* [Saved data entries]

(* ===== verification/Rdb.v ===== *)
(** * rdb.c and migrate.c: the serialization of strings

    The functions that save write to a stream, or to none to compute a size; the functions
    that load read from a stream.  An object that is loaded is what the code passes to
    createObject or createStringObjectFromLongLong. *)

From S2P Require Import Prelude Endian Util Sds Crc64 Lzf Server Rio.

Definition REDIS_RDB_VERSION : Z := 6.
Definition REDIS_RDB_6BITLEN : Z := 0.
Definition REDIS_RDB_14BITLEN : Z := 1.
Definition REDIS_RDB_32BITLEN : Z := 2.
Definition REDIS_RDB_ENCVAL : Z := 3.
Definition REDIS_RDB_LENERR : Z := 2 ^ 32 - 1.
Definition REDIS_RDB_ENC_INT8 : Z := 0.
Definition REDIS_RDB_ENC_INT16 : Z := 1.
Definition REDIS_RDB_ENC_INT32 : Z := 2.
Definition REDIS_RDB_ENC_LZF : Z := 3.
Definition REDIS_RDB_TYPE_STRING : Z := 0.

Definition rdbIsObjectType (t : Z) : bool :=
  ((0 <=? t) && (t <=? 4)) || ((9 <=? t) && (t <=? 13)).

(** htonl and ntohl of the C library. *)
Definition htonl `{Host} (v : Z) : Z := if big_endian then v else intrev32 v.
Definition ntohl `{Host} (v : Z) : Z := htonl v.

Section Rdb.
Context `{Host} `{ServerEnv} (rdb_compression : bool) (htab : Lzf.htab_t).

(** ** Saving.  A function has the stream and the number of bytes written, or -1. *)

(** [if ((n = x) == -1) return -1;] *)
Definition checked (x : option (option rio * Z)) (k : option rio -> Z -> option (option rio * Z)) : option (option rio * Z) :=
  '(rdb, n) ← x; if n =? -1 then Some (rdb, -1) else k rdb n.

Definition rdbWriteRaw (rdb : option rio) (p : list Z) (len : Z) : option (option rio * Z) :=
  match rdb with
  | Some r => r ← rioWrite junk r p len; Some (Some r, swrap 32 len)
  | None => Some (None, swrap 32 len)
  end.

Definition rdbSaveType (rdb : option rio) (type : Z) : option (option rio * Z) := rdbWriteRaw rdb [uwrap 8 type] 1.

Definition rdbSaveMillisecondTime (rdb : option rio) (t : Z) : option (option rio * Z) :=
  rdbWriteRaw rdb (host_enc 8 (swrap 64 t)) 8.

Definition rdbSaveLen (rdb : option rio) (len : Z) : option (option rio * Z) :=
  if len <? Z.shiftl 1 6 then
    checked (rdbWriteRaw rdb [uwrap 8 (Z.lor (Z.land len 0xff) (Z.shiftl REDIS_RDB_6BITLEN 6))] 1) (fun rdb _ => Some (rdb, 1))
  else if len <? Z.shiftl 1 14 then
    checked (rdbWriteRaw rdb [uwrap 8 (Z.lor (Z.land (Z.shiftr len 8) 0xff) (Z.shiftl REDIS_RDB_14BITLEN 6)); uwrap 8 (Z.land len 0xff)] 2)
      (fun rdb _ => Some (rdb, 2))
  else
    checked (rdbWriteRaw rdb [uwrap 8 (Z.shiftl REDIS_RDB_32BITLEN 6)] 1) (fun rdb _ =>
    checked (rdbWriteRaw rdb (host_enc 4 (htonl len)) 4) (fun rdb _ => Some (rdb, 1 + 4))).

(** The bytes put in [enc]; none when the value has no encoding. *)
Definition rdbEncodeInteger (value : Z) : list Z :=
  let byte i := uwrap 8 (Z.land (Z.shiftr value i) 0xff) in
  let head enc := uwrap 8 (Z.lor (Z.shiftl REDIS_RDB_ENCVAL 6) enc) in
  if (- Z.shiftl 1 7 <=? value) && (value <=? Z.shiftl 1 7 - 1) then [head REDIS_RDB_ENC_INT8; byte 0]
  else if (- Z.shiftl 1 15 <=? value) && (value <=? Z.shiftl 1 15 - 1) then [head REDIS_RDB_ENC_INT16; byte 0; byte 8]
  else if (- Z.shiftl 1 31 <=? value) && (value <=? Z.shiftl 1 31 - 1) then
    [head REDIS_RDB_ENC_INT32; byte 0; byte 8; byte 16; byte 24]
  else [].

Definition rdbTryIntegerEncoding (s : list Z) (len : Z) : option (list Z) :=
  '(value, endptr, _) ← strtoll s;
  e ← rd endptr 0;
  if negb (e =? 0) then Some [] else
  '(buf, _) ← Num.ll2string (map junk (seq 0 32)) 32 value;
  n ← strlen buf;
  if negb (n =? len) then Some [] else
  c ← memcmp (Z.to_nat len) buf s;
  if negb (c =? 0) then Some [] else Some (rdbEncodeInteger value).

Definition rdbSaveLzfStringObject (rdb : option rio) (s : list Z) (len : Z) : option (option rio * Z) :=
  if len <=? 4 then Some (rdb, 0) else
  let outlen := len - 4 in
  let out := map junk (seq 0 (Z.to_nat (outlen + 1))) in
  '(out, comprlen) ← Lzf.lzf_compress htab s (uwrap 32 len) out (uwrap 32 outlen);
  if comprlen =? 0 then Some (rdb, 0) else
  checked (rdbWriteRaw rdb [uwrap 8 (Z.lor (Z.shiftl REDIS_RDB_ENCVAL 6) REDIS_RDB_ENC_LZF)] 1) (fun rdb n1 =>
  checked (rdbSaveLen rdb (uwrap 32 comprlen)) (fun rdb n2 =>
  checked (rdbSaveLen rdb (uwrap 32 len)) (fun rdb n3 =>
  checked (rdbWriteRaw rdb out comprlen) (fun rdb n4 => Some (rdb, swrap 32 (n1 + n2 + n3 + n4)))))).

Definition rdbSaveRawString (rdb : option rio) (s : list Z) (len : Z) : option (option rio * Z) :=
  enc ← (if len <=? 11 then rdbTryIntegerEncoding s len else Some []);
  if 0 <? zlen enc then checked (rdbWriteRaw rdb enc (zlen enc)) (fun rdb _ => Some (rdb, zlen enc)) else
  checked (if rdb_compression && (20 <? len) then rdbSaveLzfStringObject rdb s len else Some (rdb, 0)) (fun rdb n =>
  if 0 <? n then Some (rdb, n) else
  checked (rdbSaveLen rdb (uwrap 32 len)) (fun rdb n =>
  if 0 <? len then checked (rdbWriteRaw rdb s len) (fun rdb _ => Some (rdb, swrap 32 (n + len))) else Some (rdb, n))).

Definition rdbSaveLongLongAsStringObject (rdb : option rio) (value : Z) : option (option rio * Z) :=
  let enc := rdbEncodeInteger value in
  if 0 <? zlen enc then rdbWriteRaw rdb enc (zlen enc)
  else
    '(buf, enclen) ← Num.ll2string (map junk (seq 0 32)) 32 value;
    _ ← cassert (enclen <? 32);
    checked (rdbSaveLen rdb (uwrap 32 enclen)) (fun rdb n1 =>
    checked (rdbWriteRaw rdb buf enclen) (fun rdb n2 => Some (rdb, swrap 32 (n1 + n2)))).

Definition rdbSaveStringObject (rdb : option rio) (obj : robject) : option (option rio * Z) :=
  if o_encoding obj =? REDIS_ENCODING_INT then
    match o_ptr obj with PLong v => rdbSaveLongLongAsStringObject rdb v | _ => None end
  else
    _ ← cassert (o_encoding obj =? REDIS_ENCODING_RAW);
    match o_ptr obj with PSds s => rdbSaveRawString rdb (s_buf s) (sdslen s) | _ => None end.

(** The objects of other types are not modelled. *)
Definition rdbSaveObjectType (rdb : option rio) (o : robject) : option (option rio * Z) :=
  if o_type o =? REDIS_STRING then rdbSaveType rdb REDIS_RDB_TYPE_STRING else None.

Definition rdbSaveObject (rdb : option rio) (o : robject) : option (option rio * Z) :=
  if o_type o =? REDIS_STRING then checked (rdbSaveStringObject rdb o) (fun rdb n => Some (rdb, n)) else None.

(** The size that an object would take. *)
Definition rdbSavedObjectLen (o : robject) : option Z :=
  '(_, len) ← rdbSaveObject None o; _ ← cassert (negb (len =? -1)); Some len.

(** ** Loading.  [None] in a result is an error that the code reports. *)

Definition rdbLoadType (rdb : rio) : option (rio * Z) :=
  '(rdb, b) ← rioRead rdb 1;
  match b with Some b => t ← rd b 0; Some (rdb, t) | None => Some (rdb, -1) end.

Definition rdbLoadTime (rdb : rio) : option (rio * Z) :=
  '(rdb, b) ← rioRead rdb 4;
  Some (rdb, match b with Some b => swrap 32 (host_dec b) | None => -1 end).

Definition rdbLoadMillisecondTime (rdb : rio) : option (rio * Z) :=
  '(rdb, b) ← rioRead rdb 8;
  Some (rdb, match b with Some b => swrap 64 (host_dec b) | None => -1 end).

(** The length, and whether it is the number of an encoding. *)
Definition rdbLoadLen (rdb : rio) : option (rio * Z * bool) :=
  '(rdb, b) ← rioRead rdb 1;
  match b with
  | None => Some (rdb, REDIS_RDB_LENERR, false)
  | Some b =>
      b0 ← rd b 0;
      let type := Z.shiftr (Z.land b0 0xc0) 6 in
      if type =? REDIS_RDB_ENCVAL then Some (rdb, Z.land b0 0x3f, true)
      else if type =? REDIS_RDB_6BITLEN then Some (rdb, Z.land b0 0x3f, false)
      else if type =? REDIS_RDB_14BITLEN then
        '(rdb, b) ← rioRead rdb 1;
        match b with
        | None => Some (rdb, REDIS_RDB_LENERR, false)
        | Some b => b1 ← rd b 0; Some (rdb, Z.lor (Z.shiftl (Z.land b0 0x3f) 8) b1, false)
        end
      else
        '(rdb, b) ← rioRead rdb 4;
        match b with
        | None => Some (rdb, REDIS_RDB_LENERR, false)
        | Some b => Some (rdb, ntohl (host_dec b), false)
        end
  end.

(** An object to create: createObject(REDIS_STRING,val), or
    createStringObjectFromLongLong(val). *)
Inductive created := CreateRaw (val : sds) | CreateLongLong (val : Z).

Definition rdbLoadIntegerObject (rdb : rio) (enctype : Z) (encode : bool) : option (rio * option created) :=
  '(rdb, val) ←
    (if enctype =? REDIS_RDB_ENC_INT8 then
       '(rdb, b) ← rioRead rdb 1;
       match b with
       | None => Some (rdb, None)
       | Some enc => e0 ← rd enc 0; Some (rdb, Some (swrap 8 e0))
       end
     else if enctype =? REDIS_RDB_ENC_INT16 then
       '(rdb, b) ← rioRead rdb 2;
       match b with
       | None => Some (rdb, None)
       | Some enc => e0 ← rd enc 0; e1 ← rd enc 1; Some (rdb, Some (swrap 16 (Z.lor e0 (Z.shiftl e1 8))))
       end
     else if enctype =? REDIS_RDB_ENC_INT32 then
       '(rdb, b) ← rioRead rdb 4;
       match b with
       | None => Some (rdb, None)
       | Some enc =>
           e0 ← rd enc 0; e1 ← rd enc 1; e2 ← rd enc 2; e3 ← rd enc 3;
           Some (rdb, Some (swrap 32 (Z.lor (Z.lor (Z.lor e0 (Z.shiftl e1 8)) (Z.shiftl e2 16)) (Z.shiftl e3 24))))
       end
     else None);
  match val with
  | None => Some (rdb, None)
  | Some val => if encode then Some (rdb, Some (CreateLongLong val)) else s ← sdsfromlonglong val; Some (rdb, Some (CreateRaw s))
  end.

Definition rdbLoadLzfStringObject (rdb : rio) : option (rio * option created) :=
  '(rdb, clen, _) ← rdbLoadLen rdb;
  if clen =? REDIS_RDB_LENERR then Some (rdb, None) else
  '(rdb, len, _) ← rdbLoadLen rdb;
  if len =? REDIS_RDB_LENERR then Some (rdb, None) else
  val ← sdsnewlen None len;
  '(rdb, c) ← rioRead rdb clen;
  match c with
  | None => Some (rdb, None)
  | Some c =>
      '(b, n) ← Lzf.lzf_decompress c clen (s_buf val) len;
      if n =? 0 then Some (rdb, None) else Some (rdb, Some (CreateRaw (Sds (s_len val) (s_free val) b)))
  end.

Definition rdbGenericLoadStringObject (rdb : rio) (encode : bool) : option (rio * option created) :=
  '(rdb, len, isencoded) ← rdbLoadLen rdb;
  if isencoded : bool then
    if (len =? REDIS_RDB_ENC_INT8) || (len =? REDIS_RDB_ENC_INT16) || (len =? REDIS_RDB_ENC_INT32) then
      rdbLoadIntegerObject rdb len encode
    else if len =? REDIS_RDB_ENC_LZF then rdbLoadLzfStringObject rdb
    else None
  else if len =? REDIS_RDB_LENERR then Some (rdb, None)
  else
    val ← sdsnewlen None len;
    if len =? 0 then Some (rdb, Some (CreateRaw val)) else
    '(rdb, b) ← rioRead rdb len;
    match b with
    | None => Some (rdb, None)
    | Some b => b ← wrn (s_buf val) 0 b; Some (rdb, Some (CreateRaw (Sds (s_len val) (s_free val) b)))
    end.

Definition rdbLoadStringObject (rdb : rio) : option (rio * option created) := rdbGenericLoadStringObject rdb false.
Definition rdbLoadEncodedStringObject (rdb : rio) : option (rio * option created) := rdbGenericLoadStringObject rdb true.

Definition rdbLoadObjectType (rdb : rio) : option (rio * Z) :=
  '(rdb, type) ← rdbLoadType rdb;
  if type =? -1 then Some (rdb, -1) else if negb (rdbIsObjectType type) then Some (rdb, -1) else Some (rdb, type).

(** ** The payload of DUMP and RESTORE (migrate.c) *)

Definition createDumpPayload (o : robject) : option rio :=
  e ← sdsempty;
  let payload := rioInitWithBuffer e in
  '(payload, n) ← rdbSaveObjectType (Some payload) o;
  _ ← cassert (negb (n =? 0));
  '(payload, n) ← rdbSaveObject payload o;
  _ ← cassert (negb (n =? 0));
  payload ← payload;
  s ← sdscatlen junk (r_ptr payload) [Z.land REDIS_RDB_VERSION 0xff; Z.land (Z.shiftr REDIS_RDB_VERSION 8) 0xff] 2;
  crc ← crc64 0 (s_buf s) (sdslen s);
  crc ← memrev64ifbe (host_enc 8 crc) 0;
  s ← sdscatlen junk s crc 8;
  Some (with_buffer payload s (r_pos payload)).

Definition verifyDumpPayload (p : list Z) (len : Z) : option bool :=
  if len <? 10 then Some false else
  let footer := len - 10 in
  f0 ← rd p footer;
  f1 ← rd p (footer + 1);
  let rdbver := uwrap 16 (Z.lor (Z.shiftl f1 8) f0) in
  if negb (rdbver =? REDIS_RDB_VERSION) then Some false else
  crc ← crc64 0 p (len - 8);
  crc ← memrev64ifbe (host_enc 8 crc) 0;
  foot ← rdn p (footer + 2) 8;
  c ← memcmp 8 crc foot;
  Some (c =? 0).

End Rdb.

* [Your instructions] Collect the lines of the records that include the string "true".

* [Task output]
      if type =? REDIS_RDB_ENCVAL then Some (rdb, Z.land b0 0x3f, true)
Definition rdbLoadEncodedStringObject (rdb : rio) : option (rio * option created) := rdbGenericLoadStringObject rdb true.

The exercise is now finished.